Créée 1996, la résidence de retraite Grand-Père & Grand-Mère accueille 31 personnes, chacune ayant sa propre chambre. Autrefois à la tête de l’hôtel Capri comprenant une quinzaine de chambres, suite à une visite en Europe, Percy Benyet a décidé de convertir son espace hôtelier pour touristes en maison de repos.
« On va tous vieillir un jour et l’idée d’offrir un cadre idéal à ces personnes âgées était ma priorité. Je me suis toujours senti proche des personnes âgées et je réfute ces mots de “vieux” ou “petits vieux”. En 1996, pas beaucoup n’avaient cette vision des maisons de retraite », concède-t-il.
Percy Benyet note que la solitude et l’indifférence sont les problèmes majeurs des personnes âgées. « Je considère que c’est beau de vieillir. Une de mes pensionnées de la maison de retraite a trouvé l’amour à 73 ans, lui était plus jeune, 68 ans.
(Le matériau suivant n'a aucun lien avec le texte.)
Definition CommitURL (repo sha : string) : string :=
  if (sha =? "")%string then ""
  else match repository repo with
       | None => ""
       | Some (host, path) =>
           let path := TrimSuffix (Trim slash path) ".git" in
           if (host =? "")%string || (count_byte slash path <? 1)%nat then ""
           else let base := "https://" +:+ host +:+ "/" +:+ path in
                let h := ToLower host in
                if Contains h "github" then base +:+ "/commit/" +:+ PathEscape sha
                else if Contains h "gitlab" then base +:+ "/-/commit/" +:+ PathEscape sha
                else if Contains h "bitbucket" then base +:+ "/commits/" +:+ PathEscape sha
                else ""
       end.

Record Commit := mkCommit { ci_SHA : string; ci_URL : string }.
Record RunRow := mkRunRow {
  ro_ID : string; ro_Name : string; ro_Phase : string; ro_StartedAt : option time; ro_NotBefore : option time; ro_FinishedAt : option time;
  ro_DurationMs : Z; ro_Commit : option Commit; ro_Source : string; ro_CreatedBy : string; ro_Comment : string; ro_Waiting : string }.

Definition commit_of (git : option GitCheckout) : option Commit :=
  match git with
  | Some g => if negb (gc_Commit g =? "")%string then Some (mkCommit (gc_Commit g) (CommitURL (gc_URI g) (gc_Commit g))) else None
  | None => None
  end.

Definition runRow (run : Run) : RunRow :=
  mkRunRow (RunID run) (e_Name run) (e_Phase run) (e_StartedAt run) (e_NotBefore run) (e_FinishedAt run) (e_DurationMs run) (commit_of (e_Git run))
    (e_Source run) (value_of (e_Tags run) TagCreatedBy) (match e_Comment run with Some c => cm_Text c | None => "" end)
    (if (e_Phase run =? phaseQueued)%string then e_Message run else "").

(** ** Summaries *)

Record Summary := mkSummary {
  su_Finished : Z; su_Passed : Z; su_Failed : Z; su_Errored : Z; su_Aborted : Z; su_PassRate : string; su_AvgMs : Z; su_P95Ms : Z;
  su_LastFailure : option RunRow }.

Definition count_phase (phase : string) (runs : list Run) : Z := Z.of_nat (countb (fun run => (e_Phase run =? phase)%string) runs).
Definition verdict (run : Run) : bool := (e_Phase run =? phasePassed)%string || (e_Phase run =? phaseFailed)%string.
(** The durations of the runs that produced a verdict. *)
Definition durations_of (runs : list Run) : list Z := e_DurationMs <$> List.filter (fun run => verdict run && (0 <? e_DurationMs run)) runs.
Definition sum64 (xs : list Z) : Z := foldl (fun a x => wrap64 (a + x)) 0 xs.
(** The [n]th of the sorted values. *)
Definition at_rank (n : Z) (xs : list Z) : Z := default 0 (sort_by Z.ltb xs !! Z.to_nat n).

Definition summarize (runs : list Run) : Summary :=
  let passed := count_phase phasePassed runs in
  let failed := count_phase phaseFailed runs in
  let errored := count_phase phaseError runs in
  let verdicts := passed + failed + errored in
  let durations := durations_of runs in
  let n := Z.of_nat (length durations) in
  mkSummary (Z.of_nat (length runs)) passed failed errored (count_phase phaseAborted runs)
    (if 0 <? verdicts then itoa ((passed * 100 + verdicts / 2) / verdicts) +:+ "%" else "")
    (if 0 <? n then Z.quot (sum64 durations) n else 0)
    (if 0 <? n then at_rank ((n * 95 + 99) / 100 - 1) durations else 0)
    (runRow <$> last (List.filter (fun run => (e_Phase run =? phaseFailed)%string || (e_Phase run =? phaseError)%string) runs)).
End Links.

(** ** Test cases *)

Definition Windows : list Z := [10; 30; 100].
Definition defaultWindow : Z := 30.
(** [?runs=], when it is one of the windows. *)
Definition window (runs : string) : Z := let n := default 0 (Atoi runs) in if bool_decide (n ∈ Windows) then n else defaultWindow.

Definition failing (status : string) : bool := (status =? CaseFailed)%string || (status =? CaseError)%string.

Record CaseDiff := mkCaseDiff { cd_Key : string; cd_Before : string; cd_Now : string; cd_DurationDiffMs : Z; cd_Message : string }.
#[export] Instance CaseDiff_eq_dec : EqDecision CaseDiff.
Proof. solve_decision. Defined.

Record CaseDiffs := mkCaseDiffs {
  df_StartedFailing : list CaseDiff; df_StillFailing : list CaseDiff; df_Fixed : list CaseDiff; df_Added : list CaseDiff; df_Removed : list CaseDiff;
  df_Unchanged : Z }.
Definition no_diffs : CaseDiffs := mkCaseDiffs [] [] [] [] [] 0.

(** Of several cases of one key the last is kept. *)
Definition cases_by_key (base : list CaseRow) : gmap string CaseRow := foldl (fun m c => <[ca_Key c := c]> m) ∅ base.

(** The row of a case and what it had before. *)
Definition diff_row (before : option CaseRow) (now : CaseRow) : CaseDiff :=
  mkCaseDiff (ca_Key now) (match before with Some old => k_Status (ca_Case old) | None => "" end) (k_Status (ca_Case now))
    (match before with Some old => wrap64 (k_DurationMs (ca_Case now) - k_DurationMs (ca_Case old)) | None => 0 end) (k_Message (ca_Case now)).

Definition diff_case (before : gmap string CaseRow) (d : CaseDiffs) (now : CaseRow) : CaseDiffs :=
  let old := before !! ca_Key now in
  let row := diff_row old now in
  let 'mkCaseDiffs started still fixed added removed unchanged := d in
  match old with
  | None => mkCaseDiffs started still fixed (added ++ [row]) removed unchanged
  | Some old =>
      if failing (k_Status (ca_Case now)) && negb (failing (k_Status (ca_Case old))) then mkCaseDiffs (started ++ [row]) still fixed added removed unchanged
      else if failing (k_Status (ca_Case now)) then mkCaseDiffs started (still ++ [row]) fixed added removed unchanged
      else if failing (k_Status (ca_Case old)) then mkCaseDiffs started still (fixed ++ [row]) added removed unchanged
      else mkCaseDiffs started still fixed added removed (unchanged + 1)
  end.
(* ===== verification/YamlView.v ===== *)
(** * internal/controlcenter/yamlview: YAML for people

    A value's YAML tree tidied (format.go): keys in reading order, strings of several lines
    as blocks, no empty mappings.  The tree is go.yaml.in/yaml's, without the aliases and
    documents that JSON has not; reading JSON into one and writing one out are the library's.
    Tidying keeps every scalar and every sequence where it was. *)
From S2P Require Import Prelude Names GoLib Sorting Urls.

Module YamlView.
Import Urls.

(** ** Trees *)

Inductive style := PlainStyle | DoubleQuotedStyle | LiteralStyle | FlowStyle.
(** A mapping's keys come with their style, in their order. *)
Inductive node :=
| ScalarNode (Tag Value : string) (Style : style)
| MappingNode (Content : list ((string * style) * node)) (Style : style)
| SequenceNode (Content : list node) (Style : style).

Inductive Root := Manifest | Spec.

Definition specKey : string := "spec".

Definition keyOrder : gmap string (list string) :=
  list_to_map [("", ["apiVersion"; "kind"; "metadata"; "spec"; "status"]); ("metadata", ["name"; "namespace"; "labels"; "annotations"]);
    ("spec", ["use"; "steps"; "config"; "content"; "container"; "pod"; "timeout"; "schedule"]);
    ("spec.config.*", ["type"; "default"; "path"; "description"; "enum"; "pattern"]); ("spec.content", ["git"; "files"; "tarball"; "testData"]);
    ("spec.container", ["image"; "command"; "args"; "workingDir"; "env"; "envFrom"; "resources"]); ("spec.content.git", ["uri"; "revision"; "paths"]);
    ("spec.content.files[]", ["path"; "content"])].

Definition joinPath (path key : string) : string := if (path =? "")%string then key else path +:+ "." +:+ key.

(** strings.LastIndexByte: what is before the last of a byte. *)
Fixpoint before_last (c : ascii) (s : string) : option string :=
  match s with
  | EmptyString => None
  | String d s =>
      match before_last c s with
      | Some before => Some (String d before)
      | None => if Ascii.eqb d c then Some "" else None
      end
  end.
Definition wildcard (path : string) : string := match before_last "." path with Some before => before +:+ ".*" | None => path end.

(** A block keeps the string: no line ends in a space or has a tab or a carriage return. *)
Fixpoint ends_in_space (l : string) : bool := match l with EmptyString => false | String c "" => Ascii.eqb c " " | String _ l => ends_in_space l end.
Definition block_byte (c : ascii) : bool := negb (Ascii.eqb c (ascii_of_nat 9) || Ascii.eqb c (ascii_of_nat 13)).
Definition blockable (s : string) : bool := forallb (fun line => negb (ends_in_space line) && all_bytes block_byte line) (Split newline s).
Definition several_lines (s : string) : bool := Contains (Names.TrimRight (Ascii.eqb newline) s) (String newline "").

Definition scalar_style (Tag Value : string) : style :=
  if (Tag =? "!!str")%string && several_lines Value && blockable Value then LiteralStyle else PlainStyle.

(** The key's place in an order; behind all of it, when it is not there. *)
Fixpoint rank (order : list string) (key : string) : nat :=
  match order with [] => 0 | k :: order => if (k =? key)%string then 0 else S (rank order key) end.
Definition by_rank (order : list string) (a b : (string * style) * node) : bool := (rank order a.1.1 <? rank order b.1.1)%nat.
Definition reorder (order : list string) (pairs : list ((string * style) * node)) : list ((string * style) * node) := sort_by (by_rank order) pairs.

(** ** Tidying *)

(** [tidy] of a field, which says whether it is empty; [tidyItem] of a list's mapping. *)
Inductive mode := Field (keepEmpty : bool) | Item.

Definition plain_key (k : string * style) : string * style := (k.1, PlainStyle).

Fixpoint tidy_as (m : mode) (path : string) (n : node) : node * bool :=
  match n with
  | ScalarNode Tag Value _ => (ScalarNode Tag Value (scalar_style Tag Value), false)
  | SequenceNode items _ =>
      (SequenceNode (List.map (fun item => (tidy_as (match item with MappingNode _ _ => Item | _ => Field true end) (path +:+ "[]") item).1) items) PlainStyle, false)
  | MappingNode pairs _ =>
      match m with
      | Field keepEmpty =>
          let kept := List.flat_map (fun kv => let '(v, empty) := tidy_as (Field false) (joinPath path kv.1.1) kv.2 in if (empty : bool) then [] else [(plain_key kv.1, v)]) pairs in
          let order := match keyOrder !! path with Some order => order | None => default [] (keyOrder !! wildcard path) end in
          (MappingNode (reorder order kept) PlainStyle, (length kept =? 0)%nat && negb keepEmpty)
      | Item =>
          let fields := List.map (fun kv => (plain_key kv.1, match kv.2 with
                                       | MappingNode [] _ => MappingNode [] FlowStyle
                                       | _ => (tidy_as (Field true) (joinPath path kv.1.1) kv.2).1
                                       end)) pairs in
          (MappingNode (match keyOrder !! path with Some order => reorder order fields | None => fields end) PlainStyle, false)
      end
  end.
Definition tidy (n : node) (path : string) (keepEmpty : bool) : node * bool := tidy_as (Field keepEmpty) path n.
Definition tidyItem (n : node) (path : string) : node := (tidy_as Item path n).1.

(** yaml.Unmarshal into a node, [None] without a document; the encoder, with an indent of two. *)
Class YAML := { yaml_Unmarshal : string → result string (option node); yaml_Encode : node → result string string }.

(** Of what encoding/json made of a value. *)
Definition Format `{YAML} (json : result string string) (root : Root) : result string string :=
  b ← json;
  doc ← yaml_Unmarshal b;
  match doc with
  | None => Ok ""
  | Some top => yaml_Encode (match root with Spec => tidy top specKey true | Manifest => tidy top "" false end).1
  end.

(** ** Examples *)

Definition text (s : string) : node := ScalarNode "!!str" s DoubleQuotedStyle.
Definition mapping (pairs : list (string * node)) : node := MappingNode ((fun kv => ((kv.1, DoubleQuotedStyle), kv.2)) <$> pairs) FlowStyle.

Example tidy_manifest :
  (tidy (mapping [("kind", text "Test"); ("metadata", mapping [("namespace", text "team-a"); ("name", text "load")]);
    ("spec", mapping [("resources", mapping []); ("content", mapping [("files", SequenceNode [mapping [("content", text (String newline "a"))]] FlowStyle)])]); ("apiVersion", text "v1")]) "" false).1 =
  (MappingNode [(("apiVersion", PlainStyle), ScalarNode "!!str" "v1" PlainStyle); (("kind", PlainStyle), ScalarNode "!!str" "Test" PlainStyle);
    (("metadata", PlainStyle), MappingNode [(("name", PlainStyle), ScalarNode "!!str" "load" PlainStyle); (("namespace", PlainStyle), ScalarNode "!!str" "team-a" PlainStyle)] PlainStyle);
    (("spec", PlainStyle), MappingNode [(("content", PlainStyle), MappingNode [(("files", PlainStyle), SequenceNode [MappingNode
      [(("content", PlainStyle), ScalarNode "!!str" (String newline "a") LiteralStyle)] PlainStyle] PlainStyle)] PlainStyle)] PlainStyle)] PlainStyle).
Proof. vm_compute. reflexivity. Qed.

(** ** What is kept *)

Inductive place := Key (k : string) | At (i : nat).
(** The scalars, and the sequences, with the way to each. *)
Inductive thing := Scalar (Tag Value : string) | Items (n : nat).

Definition under (s : place) (ts : list (list place * thing)) : list (list place * thing) := (fun t => (s :: t.1, t.2)) <$> ts.
Fixpoint things (n : node) : list (list place * thing) :=
  match n with
  | ScalarNode Tag Value _ => [([], Scalar Tag Value)]
  | MappingNode pairs _ => List.flat_map (fun kv => under (Key kv.1.1) (things kv.2)) pairs
  | SequenceNode items _ => ([], Items (length items)) :: (fix go i items := match items with [] => [] | item :: items => under (At i) (things item) ++ go (S i) items end) 0 items
  end.

Section Induction.
Context (P : node → Prop) (Hs : ∀ Tag Value st, P (ScalarNode Tag Value st)) (Hm : ∀ pairs st, Forall (fun kv => P kv.2) pairs → P (MappingNode pairs st))
  (Hq : ∀ items st, Forall P items → P (SequenceNode items st)).
Fixpoint node_nested_ind (n : node) : P n :=
  match n with
  | ScalarNode Tag Value st => Hs Tag Value st
  | MappingNode pairs st =>
      Hm pairs st ((fix go (pairs : list ((string * style) * node)) : Forall (fun kv => P kv.2) pairs :=
        match pairs with [] => Forall_nil_2 _ | kv :: pairs => Forall_cons_2 _ kv pairs (node_nested_ind kv.2) (go pairs) end) pairs)
  | SequenceNode items st =>
      Hq items st ((fix go (items : list node) : Forall P items :=
        match items with [] => Forall_nil_2 _ | n :: items => Forall_cons_2 _ n items (node_nested_ind n) (go items) end) items)
  end.
End Induction.

Definition pair_things (kv : (string * style) * node) : list (list place * thing) := under (Key kv.1.1) (things kv.2).

Lemma pairs_perm xs ys : xs ≡ₚ ys → List.flat_map pair_things xs ≡ₚ List.flat_map pair_things ys.
Proof.
  intros Hp. induction Hp as [|x xs ys _ IH|x y xs|xs ys zs _ IH1 _ IH2]; cbn [List.flat_map]; [done|by rewrite IH| |by rewrite IH1].
  rewrite !(assoc_L (++)). f_equiv. apply Permutation_app_comm.
Qed.
Lemma reorder_things order pairs st : things (MappingNode (reorder order pairs) st) ≡ₚ List.flat_map pair_things pairs.
Proof. apply (pairs_perm (reorder order pairs) pairs), sort_by_perm. Qed.

(** What was found empty has nothing. *)
Lemma kept_nothing m path n : (tidy_as m path n).2 = true → things (tidy_as m path n).1 = [].
Proof.
  destruct n as [Tag Value st|pairs st|items st]; cbn [tidy_as]; [discriminate| |discriminate]. destruct m as [keepEmpty|]; [|discriminate]. cbv zeta. cbn [fst snd].
  intros [Hl _]%andb_true_iff. apply Nat.eqb_eq, length_zero_iff_nil in Hl. rewrite Hl. reflexivity.
Qed.

Definition same_things (n : node) : Prop := ∀ m path, things (tidy_as m path n).1 ≡ₚ things n.

Lemma fields_same (f : (string * style) * node → list ((string * style) * node)) pairs :
  Forall (fun kv => List.flat_map pair_things (f kv) ≡ₚ pair_things kv) pairs → List.flat_map pair_things (List.flat_map f pairs) ≡ₚ List.flat_map pair_things pairs.
Proof.
  intros Hf. induction Hf as [|kv pairs Hkv Hf IH]; [done|]. cbn [List.flat_map]. by rewrite flat_map_app, Hkv, IH.
Qed.
Lemma under_perm k xs ys : xs ≡ₚ ys → under k xs ≡ₚ under k ys.
Proof. intros Hp. unfold under. by rewrite Hp. Qed.

Lemma items_same (g : node → node) items : Forall (fun n => things (g n) ≡ₚ things n) items → ∀ st st', things (SequenceNode (List.map g items) st) ≡ₚ things (SequenceNode items st').
Proof.
  intros Hg st st'. cbn [things]. rewrite List.length_map. constructor. generalize 0. induction Hg as [|n items Hn Hg IH]; intros i; [done|]. cbn [List.map].
  f_equiv; [by apply under_perm|apply IH].
Qed.

(** C16: tidying a tree for people keeps every scalar, with its tag and value, and every sequence,
    with its length, at the place where it was; nothing else is added. *)
Theorem tidy_keeps n m path : things (tidy_as m path n).1 ≡ₚ things n.
Proof.
  revert m path. change (same_things n). induction n as [Tag Value st|pairs st IH|items st IH] using node_nested_ind; intros m path; [done| |].
  - cbn [tidy_as]. destruct m as [keepEmpty|]; cbv zeta; cbn [fst].
    + etrans; [apply reorder_things|]. apply fields_same. eapply Forall_impl; [exact IH|]. intros [[k kst] v] Hv. cbn in Hv |- *.
      specialize (Hv (Field false) (joinPath path k)). pose proof (kept_nothing (Field false) (joinPath path k) v) as Hn. destruct (tidy_as _ _ v) as [v' empty]. cbn in Hv, Hn.
      destruct empty; cbn; unfold pair_things; cbn.
      * rewrite (Hn eq_refl) in Hv. apply Permutation_nil in Hv. by rewrite Hv.
      * rewrite app_nil_r. by apply under_perm.
    + assert (Hf : List.flat_map pair_things (List.map (fun kv => (plain_key kv.1, match kv.2 with MappingNode [] _ => MappingNode [] FlowStyle | _ => (tidy_as (Field true) (joinPath path kv.1.1) kv.2).1 end)) pairs)
        ≡ₚ List.flat_map pair_things pairs).
      { induction IH as [|[[k kst] v] pairs Hv IH IH']; [done|]. cbn [List.map List.flat_map]. f_equiv; [|exact IH']. unfold pair_things. cbn [fst snd plain_key]. apply under_perm.
        destruct v as [Tag Value vst|[|kv vs] vst|items vst]; [apply Hv|done|apply Hv|apply Hv]. }
      destruct (keyOrder !! path); [etrans; [apply reorder_things|exact Hf]|exact Hf].
  - cbn [tidy_as fst]. apply items_same. eapply Forall_impl; [exact IH|]. intros n Hn. apply Hn.
Qed.

(** ** What is lost *)

Definition Fields (n : node) : list ((string * style) * node) := match n with MappingNode pairs _ => pairs | _ => [] end.

Lemma in_item_order order pairs x : x ∈ pairs → x ∈ match order with Some order => reorder order pairs | None => pairs end.
Proof. destruct order; [|done]. intros Hx. by apply sort_by_elem. Qed.

(** An empty mapping two levels below a list's item is lost, as a preferred affinity's
    podAffinityTerm.labelSelector, where empty selects every pod and absent selects none. *)
Theorem nested_empty_lost path pairs st k sk sub st' k' :
  ((k, sk), MappingNode sub st') ∈ pairs → sub ≠ [] → Forall (fun kv => kv.1.1 = k' → ∃ st, kv.2 = MappingNode [] st) sub →
  ∃ sub', ((k, PlainStyle), MappingNode sub' PlainStyle) ∈ Fields (tidyItem (MappingNode pairs st) path) ∧ Forall (fun kv => kv.1.1 ≠ k') sub'.
Proof.
  intros Hin Hne Hk'. assert (Ht : ∃ sub', (tidy_as (Field true) (joinPath path k) (MappingNode sub st')).1 = MappingNode sub' PlainStyle ∧ Forall (fun kv => kv.1.1 ≠ k') sub').
  { cbn [tidy_as]. eexists. split; [reflexivity|]. unfold reorder. rewrite sort_by_perm. apply Forall_forall. intros kv [x [Hx Hkv]]%list_elem_of_In%in_flat_map.
    rewrite Forall_forall in Hk'. apply list_elem_of_In in Hx. specialize (Hk' x Hx). destruct (tidy_as _ _ x.2) as [v empty] eqn:E. destruct empty; [destruct Hkv|].
    destruct Hkv as [<-|[]]. cbn. intros Ek. destruct (Hk' Ek) as [s0 Es]. rewrite Es in E. discriminate E. }
  destruct Ht as (sub' & Et & Hf). exists sub'. split; [|exact Hf]. apply in_item_order. rewrite <- Et. apply list_elem_of_In, in_map_iff.
  exists ((k, sk), MappingNode sub st'). split; [|by apply list_elem_of_In]. cbn [fst snd]. by destruct sub.
Qed.

Lemma nested_empty_lost_witness :
  ∃ sub', Forall (fun kv : (string * style) * node => kv.1.1 ≠ "labelSelector") sub' ∧
    (("podAffinityTerm", PlainStyle), MappingNode sub' PlainStyle) ∈
      Fields (tidyItem (mapping [("podAffinityTerm", mapping [("labelSelector", mapping []); ("topologyKey", text "zone")]); ("weight", text "1")]) "spec.pod.affinity[]").
Proof.
  destruct (nested_empty_lost "spec.pod.affinity[]" _ FlowStyle "podAffinityTerm" DoubleQuotedStyle
    [(("labelSelector", DoubleQuotedStyle), mapping []); (("topologyKey", DoubleQuotedStyle), text "zone")] FlowStyle "labelSelector" (list_elem_of_here _ [(("weight", DoubleQuotedStyle), text "1")]))
    as (sub' & Hin & Hf); [discriminate| |exists sub'; split; [exact Hf|exact Hin]].
  repeat apply Forall_cons_2; [intros _; by exists FlowStyle|discriminate|apply Forall_nil_2].
Defined.

End YamlView.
Ils se sont mariés et sont partis. » Il se souvient aussi d’un autre résident mort d’un cancer et dont la passion était de cultiver des plantes. « Tous ses pots ont été conservés. Il y a aussi Jeannette, une autre résidente qui ne voyait jamais ses lunettes. Sa nièce lui faisait parvenir à chaque fois une nouvelle paire de chez Farook Hossen. À sa mort, j’en ai trouvé d’autres dans la cour, dans des pots de fleurs et même dans des endroits où on ne pouvait avoir accès. Il y a une photo de Jeannette qui trône au salon. Cette femme était exceptionnelle, je crois que même dans la mort, ces autres paires de lunettes retrouvées sont des indices de farce qu’elle nous faisait de son vivant. »
Pour le 25 décembre, Percy prévoit grand au menu pour les résidents : croquette de poisson, poulet croustillant, samoussas, soupe de maïs au poulet et œuf, riz safrané, salmis de canard, poulet tandoori, salade de crudités, sans oublier la bûche de Noël et les cadeaux.
Le menu du réveillon sera différent mais tout aussi alléchant, conclut-il, sans oublier de faire appel au Père Noël pour faire jaillir dans les yeux de ces personnes âgées la magie de leur enfance retrouvée, le temps d’un 24 décembre après la messe de Noël.